Beginners work on 1s & 10s, while older kiddos design with 1s, 10s & 100s. I’ve also included worksheets for 4-digit numbers, so that older students can work with 1,000s.
Keep things simple for little ones and limit the number of pieces and options, while challenging older students to create a bigger value for their sandcastle.
Once children have finished their PVS they figure out the value of their sandcastle.
I’ve provided several worksheet options for students to complete.
Besides the place value sandcastles, I’ve also included 2 options for a seashell, “counting castle” for little ones.
Limited time? This makes a super-fun homework assignment, or another idea is to have students work with a partner or create one PVS in a small group of three, which will divide up the work.

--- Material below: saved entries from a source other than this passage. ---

(** * Contact book (goit-react-hw-08): session store, contacts store,
      HTTP adapter and derived filtering

    A shallow embedding of the Redux slices, the async thunks, the axios
    adapter and the contact form of the application, with the properties
    of the specification proved about them.

    Conventions.
    - A JavaScript string is a sequence of UTF-16 code units.  The model
      covers the strings whose code units are below 256, one [ascii] per
      code unit; [trim] and [toLowerCase] are the JavaScript functions
      restricted to that range.
    - A value that is either a string or absent ([null]/[undefined]) is an
      [option string]; it is truthy when it is [Some] of a non-empty string.
    - [localStorage] is a finite map from keys to strings.
    - A promise is modelled by its settlement: the remote outcome of every
      HTTP call is an argument of the operation that issues it, so that a
      statement quantified over that argument covers every behaviour of
      the server and of the network. *)

From Stdlib Require Import NArith Ascii String List.
From stdpp Require Import base option list strings gmap pretty.

Local Open Scope string_scope.

(** ** JavaScript strings *)

Module Js.

(** WhiteSpace and LineTerminator code units below 256:
    TAB, LF, VT, FF, CR, SP and NBSP. *)
Definition isWhiteSpace (c : ascii) : bool :=
  let n := N_of_ascii c in
  ((9 <=? n) && (n <=? 13) || (n =? 32) || (n =? 160))%N.

Fixpoint trimStart (s : string) : string :=
  match s with
  | EmptyString => EmptyString
  | String c s' => if isWhiteSpace c then trimStart s' else s
  end.

Fixpoint trimEnd (s : string) : string :=
  match s with
  | EmptyString => EmptyString
  | String c s' =>
      match trimEnd s' with
      | EmptyString => if isWhiteSpace c then EmptyString else String c EmptyString
      | t => String c t
      end
  end.

(** [String.prototype.trim] *)
Definition trim (s : string) : string := trimEnd (trimStart s).

(** Lower-case mapping of one code unit: A-Z, and the Latin-1 capitals
    U+00C0-U+00DE except the multiplication sign U+00D7. *)
Definition lowerChar (c : ascii) : ascii :=
  let n := N_of_ascii c in
  if ((65 <=? n) && (n <=? 90) ||
      (192 <=? n) && (n <=? 222) && negb (n =? 215))%N
  then ascii_of_N (n + 32) else c.

(** [String.prototype.toLowerCase] *)
Fixpoint toLowerCase (s : string) : string :=
  match s with
  | EmptyString => EmptyString
  | String c s' => String (lowerChar c) (toLowerCase s')
  end.

(** [sub] occurs in [s] at position 0. *)
Fixpoint startsWith (s sub : string) : bool :=
  match sub, s with
  | EmptyString, _ => true
  | String _ _, EmptyString => false
  | String c sub', String d s' => Ascii.eqb c d && startsWith s' sub'
  end.

(** [String.prototype.includes] (search from position 0) *)
Fixpoint includes (s sub : string) : bool :=
  startsWith s sub ||
  match s with
  | EmptyString => false
  | String _ s' => includes s' sub
  end.

(** Truthiness of a string: only the empty string is falsy. *)
Definition truthy (s : string) : bool :=
  match s with EmptyString => false | _ => true end.

(** Truthiness of a value that is a string or absent. *)
Definition truthy_opt (v : option string) : bool :=
  match v with Some s => truthy s | None => false end.

(** [a || b] where [a] is a string or absent and [b] a string. *)
Definition or_else (a : option string) (b : string) : string :=
  match a with
  | Some s => if truthy s then s else b
  | None => b
  end.

End Js.

(** ** Data model *)

Inductive Status := idle | loading | succeeded | failed.

(** A user profile as the auth API returns it: [{ name, email }]. *)
Record User := { user_name : string; user_email : string }.

(** A contact of the collection.  [email] and [avatar] may be absent. *)
Record Contact := {
  id : string;
  name : string;
  phone : string;
  email : option string;
  avatar : option string;
}.

(** The four string fields of the contact form; also the body the form
    submits. *)
Record FormData := {
  form_name : string;
  form_phone : string;
  form_email : string;
  form_avatar : string;
}.

(** [{ user, token }], the data of a signup or login response. *)
Record Credential := { cred_user : User; cred_token : string }.

(** Outcome of a dispatched async thunk: the [fulfilled] action with its
    payload, or the [rejected] action with the value the payload creator
    gave to [rejectWithValue] (every payload creator of the application
    catches its errors and rejects through [rejectWithValue]). *)
Inductive Settled (P : Type) :=
  | fulfilled (payload : P)
  | rejected (payload : string).
Arguments fulfilled {P} payload.
Arguments rejected {P} payload.

(** [action.error.message] of an action rejected with [rejectWithValue]. *)
Definition rejected_error_message : string := "Rejected".

(** ** store/authSlice.js *)

Module authSlice.

Record State := {
  user : option User;
  token : option string;
  isLoggedIn : bool;
  isRefreshing : bool;
  status : Status;
  error : option string;
}.

Definition initialState : State :=
  {| user := None; token := None; isLoggedIn := false;
     isRefreshing := false; status := idle; error := None |}.

Inductive Action :=
  | setCredentials (u : option User) (t : option string)
  | clearCredentials
  | register_pending
  | register_fulfilled (payload : Credential)
  | register_rejected (payload : option string)
  | login_pending
  | login_fulfilled (payload : Credential)
  | login_rejected (payload : option string)
  | logout_pending
  | logout_fulfilled
  | logout_rejected
  | refreshUser_pending
  | refreshUser_fulfilled (payload : User)
  | refreshUser_rejected (payload : option string).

Here’s a fun challenge: Give the small group a total sandcastle value, and see how close they can get to hitting that number.
For a super-fun math center, print a variety of sandcastle pieces & flags on construction paper or card stock. Laminate and trim.
Students can design a sandcastle, then figure out the value, writing that number on the flag using a dry erase marker. When they’re done, take a photograph.
Put the pictures in an album along with their place value worksheet.
The same can be done with the seashell sandcastles as well.
I’ve included covers for your album(s).
I’m Diane from Teach With Me, hoping your students enjoy making a Place Value Sandcastle, as much as I did.